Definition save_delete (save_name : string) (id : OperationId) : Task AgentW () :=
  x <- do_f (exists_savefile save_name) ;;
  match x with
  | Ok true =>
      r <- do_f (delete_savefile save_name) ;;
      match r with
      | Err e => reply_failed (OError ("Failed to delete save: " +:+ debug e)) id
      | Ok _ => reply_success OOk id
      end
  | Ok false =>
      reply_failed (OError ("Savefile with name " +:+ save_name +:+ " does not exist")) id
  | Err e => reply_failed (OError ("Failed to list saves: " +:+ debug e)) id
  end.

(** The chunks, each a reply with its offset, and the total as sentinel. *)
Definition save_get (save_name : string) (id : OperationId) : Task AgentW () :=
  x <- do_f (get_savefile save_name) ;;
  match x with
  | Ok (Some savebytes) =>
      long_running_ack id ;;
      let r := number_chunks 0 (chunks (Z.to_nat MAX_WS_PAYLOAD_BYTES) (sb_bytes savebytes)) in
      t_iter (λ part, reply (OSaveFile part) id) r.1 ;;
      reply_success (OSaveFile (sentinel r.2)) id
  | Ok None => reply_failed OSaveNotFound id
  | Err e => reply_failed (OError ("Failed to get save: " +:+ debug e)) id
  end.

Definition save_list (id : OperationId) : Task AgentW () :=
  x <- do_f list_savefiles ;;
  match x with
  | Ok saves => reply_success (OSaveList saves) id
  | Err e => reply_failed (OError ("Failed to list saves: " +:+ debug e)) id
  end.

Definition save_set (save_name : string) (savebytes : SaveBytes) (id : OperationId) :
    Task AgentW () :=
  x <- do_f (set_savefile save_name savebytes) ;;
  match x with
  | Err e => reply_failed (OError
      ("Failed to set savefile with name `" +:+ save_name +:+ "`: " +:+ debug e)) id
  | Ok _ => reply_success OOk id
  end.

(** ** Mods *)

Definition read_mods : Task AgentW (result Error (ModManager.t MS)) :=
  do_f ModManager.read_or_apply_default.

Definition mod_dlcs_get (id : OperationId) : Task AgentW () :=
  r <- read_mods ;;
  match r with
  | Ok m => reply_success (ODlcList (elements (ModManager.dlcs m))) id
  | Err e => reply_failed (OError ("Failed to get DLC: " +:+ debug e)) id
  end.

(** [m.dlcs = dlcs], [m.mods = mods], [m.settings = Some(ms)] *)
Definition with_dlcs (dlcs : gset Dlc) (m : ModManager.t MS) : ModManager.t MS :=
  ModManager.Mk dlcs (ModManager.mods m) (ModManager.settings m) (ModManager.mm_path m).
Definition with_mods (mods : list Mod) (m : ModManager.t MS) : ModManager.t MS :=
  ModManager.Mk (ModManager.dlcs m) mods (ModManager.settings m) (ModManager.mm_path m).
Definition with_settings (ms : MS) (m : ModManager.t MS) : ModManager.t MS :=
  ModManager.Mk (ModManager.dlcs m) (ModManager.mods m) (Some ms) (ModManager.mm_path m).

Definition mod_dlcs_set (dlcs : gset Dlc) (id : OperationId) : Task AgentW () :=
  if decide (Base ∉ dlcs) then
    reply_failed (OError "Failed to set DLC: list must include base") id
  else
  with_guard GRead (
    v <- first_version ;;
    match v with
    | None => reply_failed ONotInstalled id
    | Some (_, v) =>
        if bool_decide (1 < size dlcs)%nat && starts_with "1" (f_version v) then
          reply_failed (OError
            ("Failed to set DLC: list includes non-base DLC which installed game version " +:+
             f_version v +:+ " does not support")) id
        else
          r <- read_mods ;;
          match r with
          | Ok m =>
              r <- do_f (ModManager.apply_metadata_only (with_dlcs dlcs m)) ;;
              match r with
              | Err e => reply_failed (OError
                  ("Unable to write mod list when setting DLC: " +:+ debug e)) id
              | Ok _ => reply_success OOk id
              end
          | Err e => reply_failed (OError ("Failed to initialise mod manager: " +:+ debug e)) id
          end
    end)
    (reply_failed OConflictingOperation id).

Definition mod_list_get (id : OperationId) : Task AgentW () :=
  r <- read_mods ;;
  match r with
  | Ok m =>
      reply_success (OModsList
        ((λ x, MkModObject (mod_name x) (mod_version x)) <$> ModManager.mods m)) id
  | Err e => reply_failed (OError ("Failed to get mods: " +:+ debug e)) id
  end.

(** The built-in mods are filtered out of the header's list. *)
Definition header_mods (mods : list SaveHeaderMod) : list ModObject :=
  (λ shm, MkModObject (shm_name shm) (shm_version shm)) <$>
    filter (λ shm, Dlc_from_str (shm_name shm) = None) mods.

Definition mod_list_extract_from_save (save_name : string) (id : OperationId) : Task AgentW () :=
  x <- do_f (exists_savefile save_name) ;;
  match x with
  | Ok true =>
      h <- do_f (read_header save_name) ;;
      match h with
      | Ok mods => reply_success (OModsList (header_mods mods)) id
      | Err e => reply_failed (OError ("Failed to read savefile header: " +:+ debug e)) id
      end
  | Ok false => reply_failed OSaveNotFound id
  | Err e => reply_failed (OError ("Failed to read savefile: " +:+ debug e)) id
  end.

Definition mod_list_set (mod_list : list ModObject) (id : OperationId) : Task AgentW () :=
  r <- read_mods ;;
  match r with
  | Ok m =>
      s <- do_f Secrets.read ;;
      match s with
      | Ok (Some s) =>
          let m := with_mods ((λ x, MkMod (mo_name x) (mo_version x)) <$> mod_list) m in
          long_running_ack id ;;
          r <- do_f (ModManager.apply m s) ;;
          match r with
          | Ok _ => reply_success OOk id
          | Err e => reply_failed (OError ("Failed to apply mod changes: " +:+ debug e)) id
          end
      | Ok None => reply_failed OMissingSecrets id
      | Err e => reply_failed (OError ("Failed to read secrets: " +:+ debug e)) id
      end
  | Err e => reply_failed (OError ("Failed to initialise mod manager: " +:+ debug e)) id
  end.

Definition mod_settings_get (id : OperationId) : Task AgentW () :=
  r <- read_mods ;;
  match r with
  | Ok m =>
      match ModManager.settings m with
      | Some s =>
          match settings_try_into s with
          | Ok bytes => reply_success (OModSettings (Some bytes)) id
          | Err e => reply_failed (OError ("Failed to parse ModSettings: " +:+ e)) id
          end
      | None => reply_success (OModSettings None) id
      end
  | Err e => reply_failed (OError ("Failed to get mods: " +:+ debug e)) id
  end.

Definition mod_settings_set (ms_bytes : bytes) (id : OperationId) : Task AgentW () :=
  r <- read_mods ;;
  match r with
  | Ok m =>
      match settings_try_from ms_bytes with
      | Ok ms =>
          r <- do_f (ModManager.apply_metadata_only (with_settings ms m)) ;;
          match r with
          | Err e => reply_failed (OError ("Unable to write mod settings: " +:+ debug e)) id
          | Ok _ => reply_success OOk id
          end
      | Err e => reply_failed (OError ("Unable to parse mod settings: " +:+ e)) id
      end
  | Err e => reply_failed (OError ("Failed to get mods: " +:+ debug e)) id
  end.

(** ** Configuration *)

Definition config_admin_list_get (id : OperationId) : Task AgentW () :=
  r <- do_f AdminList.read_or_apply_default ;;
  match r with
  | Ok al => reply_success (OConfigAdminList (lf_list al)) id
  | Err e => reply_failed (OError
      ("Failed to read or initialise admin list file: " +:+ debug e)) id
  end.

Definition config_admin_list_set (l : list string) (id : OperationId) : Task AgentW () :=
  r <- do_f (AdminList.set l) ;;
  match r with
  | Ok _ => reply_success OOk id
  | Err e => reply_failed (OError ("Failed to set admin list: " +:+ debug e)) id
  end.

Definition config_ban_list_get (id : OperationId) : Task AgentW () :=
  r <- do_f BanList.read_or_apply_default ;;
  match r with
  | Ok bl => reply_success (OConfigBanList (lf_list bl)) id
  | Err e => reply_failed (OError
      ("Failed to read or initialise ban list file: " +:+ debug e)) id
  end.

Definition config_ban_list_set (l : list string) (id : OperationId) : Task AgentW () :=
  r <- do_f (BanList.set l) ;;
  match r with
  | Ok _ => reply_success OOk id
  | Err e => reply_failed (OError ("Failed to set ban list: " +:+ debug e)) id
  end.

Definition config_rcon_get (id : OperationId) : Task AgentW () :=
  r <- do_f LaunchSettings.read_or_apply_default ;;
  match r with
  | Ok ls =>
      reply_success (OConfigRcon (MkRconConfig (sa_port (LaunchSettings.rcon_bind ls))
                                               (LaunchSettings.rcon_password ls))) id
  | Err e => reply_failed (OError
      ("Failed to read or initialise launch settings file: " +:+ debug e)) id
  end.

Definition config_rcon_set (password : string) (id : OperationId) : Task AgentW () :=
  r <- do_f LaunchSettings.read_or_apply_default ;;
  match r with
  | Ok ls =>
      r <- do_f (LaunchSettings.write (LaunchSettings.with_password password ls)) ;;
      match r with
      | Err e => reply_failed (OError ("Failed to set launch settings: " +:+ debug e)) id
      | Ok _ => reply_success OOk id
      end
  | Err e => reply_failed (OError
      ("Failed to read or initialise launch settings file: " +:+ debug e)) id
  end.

********

*EXERCISE PROMPT*. In the listing above, locate the line containing "Definition with_mods (mods" and the line containing "match h with". Extract those two lines and every line between them, exactly as written, and only those.

*SOLUTION*.
Definition with_mods (mods : list Mod) (m : ModManager.t MS) : ModManager.t MS :=
  ModManager.Mk (ModManager.dlcs m) mods (ModManager.settings m) (ModManager.mm_path m).
Definition with_settings (ms : MS) (m : ModManager.t MS) : ModManager.t MS :=
  ModManager.Mk (ModManager.dlcs m) (ModManager.mods m) (Some ms) (ModManager.mm_path m).

Definition mod_dlcs_set (dlcs : gset Dlc) (id : OperationId) : Task AgentW () :=
  if decide (Base ∉ dlcs) then
    reply_failed (OError "Failed to set DLC: list must include base") id
  else
  with_guard GRead (
    v <- first_version ;;
    match v with
    | None => reply_failed ONotInstalled id
    | Some (_, v) =>
        if bool_decide (1 < size dlcs)%nat && starts_with "1" (f_version v) then
          reply_failed (OError
            ("Failed to set DLC: list includes non-base DLC which installed game version " +:+
             f_version v +:+ " does not support")) id
        else
          r <- read_mods ;;
          match r with
          | Ok m =>
              r <- do_f (ModManager.apply_metadata_only (with_dlcs dlcs m)) ;;
              match r with
              | Err e => reply_failed (OError
                  ("Unable to write mod list when setting DLC: " +:+ debug e)) id
              | Ok _ => reply_success OOk id
              end
          | Err e => reply_failed (OError ("Failed to initialise mod manager: " +:+ debug e)) id
          end
    end)
    (reply_failed OConflictingOperation id).

Definition mod_list_get (id : OperationId) : Task AgentW () :=
  r <- read_mods ;;
  match r with
  | Ok m =>
      reply_success (OModsList
        ((λ x, MkModObject (mod_name x) (mod_version x)) <$> ModManager.mods m)) id
  | Err e => reply_failed (OError ("Failed to get mods: " +:+ debug e)) id
  end.

(** The built-in mods are filtered out of the header's list. *)
Definition header_mods (mods : list SaveHeaderMod) : list ModObject :=
  (λ shm, MkModObject (shm_name shm) (shm_version shm)) <$>
    filter (λ shm, Dlc_from_str (shm_name shm) = None) mods.

Definition mod_list_extract_from_save (save_name : string) (id : OperationId) : Task AgentW () :=
  x <- do_f (exists_savefile save_name) ;;
  match x with
  | Ok true =>
      h <- do_f (read_header save_name) ;;
      match h with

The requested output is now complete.